Affiches électorales, Kirghizistan. Crédits, Ferghana.ru.
Malgré le chaos dans lequel il est plongé depuis la chute du président Kourmanbek Bakiyev, le Kirghizistan s'achemine progressivement vers le scrutin du 10 octobre prochain. Pas moins de 29 partis sont en lice pour remporter une partie des 120 sièges de la nouvelle législature. Généralement perçu comme un moyen de débloquer une situation politique dans l'impasse, ce genre de consultations ayant lieu juste après des troubles importants laisse craindre une dégradation supplémentaire de la situation dans le pays.

Un pays durablement fracturé

Le nombre de partis en lice et la pauvreté de leur programme politique s'explique, entre autres choses, par le fait que ces derniers sont souvent le simple véhicule des ambitions d'un individu ou d'un clan. Une charge officielle ouvre généralement l'accès à une rente publique ainsi qu'à des prérogatives qui permettent de protéger ou de développer des activités lucratives plus ou moins légales. Dans le cas présent, un siège de député est également synonyme d'immunité parlementaire, quelque chose qui n'est pas sans intérêt pour certains mafieux souhaitant conserveur une certaine liberté d'action pour conduire leurs affaires.
Parmi les partis enregistrés pour les élections du 10 octobre, le parti Ata-Jurt se distingue particulièrement. Regroupant de nombreux fidèles du président déchu, il compense la faiblesse de son programme politique en mobilisant surtout les populations kirghizes du sud au moyen d'une rhétorique nationaliste et de l'opposition au pouvoir intérimaire ou aux ingérences extérieures (OSCE en tête). Ata-Jurt est dirigé par Kamshybek Tashiev, ancien ministre des situations d'urgences du président Bakiyev, qui s'est illustré en déclarant que les kirghizes, en tant que nation titulaire de l'Etat, ne jouissaient pas du respect dû à ce statut, et que les minorités ethniques vivant au Kirghizistan avaient vocation à être assimilées pour éviter des troubles intercommunautaires à l'avenir.

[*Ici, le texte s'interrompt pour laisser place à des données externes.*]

Definition side_edges (state : RegistryState) (reference : ObjectSideRef) (descriptor : ObjectSideDescriptor)
    (d : SubjectDerivation) : list AttachmentEdge :=
  imap (fun index port =>
    let capability := port_capability_of state port in
    mkEdge reference port (default 0 (sj_slots d !! index)) (sj_authority d) (sj_validation d)
      (connector_compatible descriptor capability) (media_compatible descriptor capability)
      (bool_decide (sj_state d = PortAttachmentState.Conflicting)) (sj_incarnation d)
      (sorted_claims (sj_top d)) [] 0) (sj_ports d).

Definition side_view (state : RegistryState) (object : ObjectId) (policy : ValidationPolicy.t) (index : nat)
    : ObjectSideView :=
  let reference := mkObjectSideRef object (Z.of_nat index) in
  let descriptor := side_descriptor_of state object (Z.of_nat index) in
  let d := derive_subject state reference policy in
  mkSideView (Z.of_nat index) descriptor (sj_state d) (sj_validation d)
    (side_edges state reference descriptor d)
    (if bool_decide (sj_state d = PortAttachmentState.Conflicting) && (1 <? zlen (sj_ports d)) then
       [mkConflictNote ConflictReason.ObjectSideDoubleBooked reference default_port
          "the object side is claimed at more than one port at the same authority"
          (sorted_claims (sj_top d))]
     else []).

Definition default_object_view : ObjectView :=
  mkObjectView nil_id ObjectKind.Unknown "" "" "" 0 LifecycleState.Registered default_nominal_capability
    [] [] 0 [] ValidationState.Unvalidated.

Definition derive_object_view (state : RegistryState) (limits : Limits) (object : ObjectId)
    (options : QueryOptions) : ObjectView :=
  match winning_registration state object with
  | None => default_object_view
  | Some registration =>
      let descriptor := fd_value registration in
      let incarnation := object_incarnation_of state object in
      let serial :=
        match current_unit state object incarnation with
        | Some unit => if is_empty (ri_serial (fd_value unit)) then od_serial descriptor
                       else ri_serial (fd_value unit)
        | None => od_serial descriptor
        end in
      let '(capability, capability_notes) :=
        match foldl (object_capability_step state) None
                (default [] (map_find object (rs_object_capability_records state))) with
        | Some (_, value, _, differing) => (value, if differing : bool then [capability_note] else [])
        | None => (od_capability descriptor, [])
        end in
      let registration_notes :=
        if registrations_differ descriptor (default [] (map_find object (rs_object_registrations state)))
        then [registration_note] else [] in
      let sides := seq 0 (length (od_sides descriptor)) in
      let derive index := derive_subject state (mkObjectSideRef object (Z.of_nat index)) (qo_policy options) in
      let derivations := derive <$> sides in
      let has_attachment := existsb (fun d => bool_decide (sj_state d = PortAttachmentState.Attached)
                              || bool_decide (sj_state d = PortAttachmentState.Conflicting)) derivations in
      let has_detachment := existsb (fun d => bool_decide (sj_state d = PortAttachmentState.Empty)) derivations in
      let recorded := filter (fun d => sj_has_records d = true) derivations in
      let any_lifetime := qo_include_object_sides options
        && existsb (fun d => negb (bool_decide (sj_validation d = ValidationState.Unvalidated))) recorded in
      let all_lifetime := negb (qo_include_object_sides options)
        || forallb (fun d => bool_decide (sj_validation d = ValidationState.Validated)) recorded in
      let lifecycle := derive_lifecycle state object has_attachment has_detachment in
      let lifecycle_notes :=
        if ld_conflicting lifecycle then
          [mkConflictNote ConflictReason.LifecycleConflict default_side default_port
             "equal authority asserts incompatible lifecycle states" (sorted_claims (ld_citations lifecycle))]
        else [] in
      let '(history, history_dropped) :=
        if qo_include_history options then collect_history state object (max_history_events limits) else ([], 0) in
      mkObjectView object (od_kind descriptor) (od_label descriptor) serial (od_location descriptor)
        incarnation (ld_state lifecycle) capability
        (if qo_include_object_sides options then side_view state object (qo_policy options) <$> sides else [])
        history history_dropped (capability_notes ++ registration_notes ++ lifecycle_notes)%list
        (combine_validation any_lifetime all_lifetime)
  end.

(** ** Counters and the summary *)

(** The per-object and per-port counters are 64 bit. *)
Definition count64 {A} (p : A -> bool) (l : list A) : Z := foldl (fun n x => if p x then wrap64 (n + 1) else n) 0 l.
Definition sum64 {A} (f : A -> Z) (l : list A) : Z := foldl (fun n x => wrap64 (n + f x)) 0 l.

Definition summarize (ports : list PortView) (objects : list ObjectView) (fenced pending : Z) : GraphSummary :=
  let in_state s := count64 (fun port => bool_decide (pv_state port = s)) ports in
  let in_lifecycle s := count64 (fun object => bool_decide (ov_lifecycle object = s)) objects in
  {|
    gs_ports_attached := in_state PortAttachmentState.Attached;
    gs_ports_empty := in_state PortAttachmentState.Empty;
    gs_ports_unknown := in_state PortAttachmentState.Unknown;
    gs_ports_conflicting := in_state PortAttachmentState.Conflicting;
    gs_objects_total := count64 (fun _ => true) objects;
    gs_objects_registered := in_lifecycle LifecycleState.Registered;
    gs_objects_unattached := in_lifecycle LifecycleState.Unattached;
    gs_objects_attached := in_lifecycle LifecycleState.Attached;
    gs_objects_quarantined := in_lifecycle LifecycleState.Quarantined;
    gs_objects_removed := in_lifecycle LifecycleState.Removed;
    gs_objects_retired := in_lifecycle LifecycleState.Retired;
    gs_edges := sum64 (fun port => zlen (pv_edges port)) ports;
    gs_edges_unvalidated := sum64 (fun port => count64 (fun edge =>
      negb (bool_decide (ae_validation edge = ValidationState.Validated))) (pv_edges port)) ports;
    gs_conflicts := wrap64 (sum64 (fun port => zlen (pv_conflicts port)) ports
      + sum64 (fun object => zlen (ov_conflicts object)
                 + (if bool_decide (ov_lifecycle object = LifecycleState.Conflicting) then 1 else 0)) objects);
    gs_claims_fenced := fenced;
    gs_claims_pending := pending;
  |}.

(** The records of one table that satisfy [p], rings included. *)
Definition weigh {K O T} (p : K -> O -> Folded T -> bool) (g : groups K O T) (total : Z) : Z :=
  foldl (fun total group =>
    foldl (fun total owner =>
      if p group.1 owner.1 owner.2 then wrap64 (total + (1 + zlen (fd_superseded owner.2))) else total)
      total group.2) total g.

Definition incarnation_fenced (state : RegistryState) (object : ObjectId) (incarnation : Z) : bool :=
  object_exists state object && negb (incarnation =? object_incarnation_of state object).

Definition count_fenced_claims (state : RegistryState) : Z :=
  weigh (fun object owner f => session_is_fenced state owner
           || incarnation_fenced state object (lv_incarnation (fd_value f))) (rs_lifecycle_records state)
  (weigh (fun _ key f => session_is_fenced state (ps_owner key)
            || incarnation_fenced state (side_object (pt_subject (fd_value f))) (pt_incarnation (fd_value f)))
     (rs_port_records state)
  (weigh (fun subject owner f => session_is_fenced state owner
            || incarnation_fenced state (side_object subject) (su_incarnation (fd_value f)))
     (rs_subject_records state)
  (weigh (fun _ owner _ => session_is_fenced state owner) (rs_port_capability_records state)
  (weigh (fun _ owner _ => session_is_fenced state owner) (rs_object_capability_records state) 0)))).

Definition count_pending_claims (state : RegistryState) : Z :=
  let missing_object {O T} (g : groups ObjectId O T) :=
    sum64 (fun entry => if negb (object_exists state entry.1) then zlen entry.2 else 0) g in
  wrap64
    (sum64 (fun entry =>
       if negb (object_exists state (side_object entry.1)) then zlen entry.2
       else count64 (fun owner => negb (session_is_fenced state owner.1)
              && (object_incarnation_of state (side_object entry.1) <? su_incarnation (fd_value owner.2))) entry.2)
       (rs_subject_records state)
     + sum64 (fun entry =>
         count64 (fun owner =>
           let object := side_object (pt_subject (fd_value owner.2)) in
           negb (port_exists state entry.1) || negb (object_exists state object)
           || (object_incarnation_of state object <? pt_incarnation (fd_value owner.2))) entry.2)
         (rs_port_records state)
     + missing_object (rs_lifecycle_records state)
     + missing_object (rs_reincarnation_records state)
     + missing_object (rs_object_capability_records state)
     + sum64 (fun entry => if negb (port_exists state entry.1) then zlen entry.2 else 0)
         (rs_port_capability_records state)).

(** [totals\[object\] += count], unless the count is zero. *)
Definition add_total (object : ObjectId) (count : Z) (totals : ordmap ObjectId Z) : ordmap ObjectId Z :=
  if count =? 0 then totals
  else map_set object (wrap64 (default 0 (map_find object totals) + count)) totals.

Definition fenced_claims_by_object (state : RegistryState) : ordmap ObjectId Z :=
  let stale {T} (incarnation : T -> Z) (current : Z) (owners : list (SourceIncarnationKey * Folded T)) :=
    foldl (fun count owner => if negb (incarnation (fd_value owner.2) =? current)
                              then wrap64 (count + (1 + zlen (fd_superseded owner.2))) else count) 0 owners in
  let totals := foldl (fun totals entry =>
      add_total (side_object entry.1)
        (stale su_incarnation (object_incarnation_of state (side_object entry.1)) entry.2) totals)
    [] (rs_subject_records state) in
  let totals := foldl (fun totals (entry : PortRef * ordmap PortSlotKey (Folded PortValue)) =>
      foldl (fun totals owner =>
        let object := side_object (pt_subject (fd_value owner.2)) in
        if pt_incarnation (fd_value owner.2) =? object_incarnation_of state object then totals
        else add_total object (1 + zlen (fd_superseded owner.2)) totals) totals entry.2)
    totals (rs_port_records state) in
  foldl (fun totals entry =>
      add_total entry.1 (stale lv_incarnation (object_incarnation_of state entry.1) entry.2) totals)
    totals (rs_lifecycle_records state).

Illustrant à merveille cette ligne dure et antigouvernementale, le maire d'Osh, Melyzbek Myrzakmatov, est également un fidèle de l'ancien président qui l'a placé à ce poste et que le gouvernement présidé par Rosa Otunbayeva n'a pas réussi à démettre de ses fonctions. Il ne fait pas mystère de sa défiance vis-à-vis de Bishkek ("les directives du gouvernement provisoire n'ont pas de force légale au Sud), et s'est engagé dans une politique urbaine comparée par certains à du nettoyage ethnique. Il a en effet annoncé récemment son intention de construire dans les anciens quartiers ouzbeks d'Osh des lotissements collectifs censés abriter une population mixte, mais qui seront selon toute probabilité remplis pat des kirghizes ethniques.

Les racines du mal: la question des nationalités, héritage de l'URSS.

Le Kirghizistan est une construction de l'URSS qui date des débuts de la politique des nationalités du pouvoir bolchevique. Sous l'impulsion de Staline, à l'époque commissaire aux nationalités, il fut décidé la création d'Etats pour les minorités de l'ex-empire russe suivant le principe « une langue, une ethnie, un territoire ». Ce principe fut toutefois tempéré par la nécessité de donner aux différents États une certaine viabilité en les dotant d'un minimum de ressources économiques, ce qui explique le rattachement de plusieurs parties de la vallée du Ferghana peuplées d'ouzbeks au Tadjikistan et au Kirghizistan. A l'époque soviétique, la domination du centre moscovite tendait à maintenir les tensions potentielles sous contrôle. La cohabitation entre kirghizes, ouzbeks autochtones et immigrants divers (russes ou « peuples punis » déportés depuis le Caucase ou la Volga) n'a jamais été brisée par des heurts important avant le crépuscule de l'URSS. Avec l'indépendance, la question de la Nation et de la construction de l'État se traduisit par une dégradation continuelle des relations intercommunautaires.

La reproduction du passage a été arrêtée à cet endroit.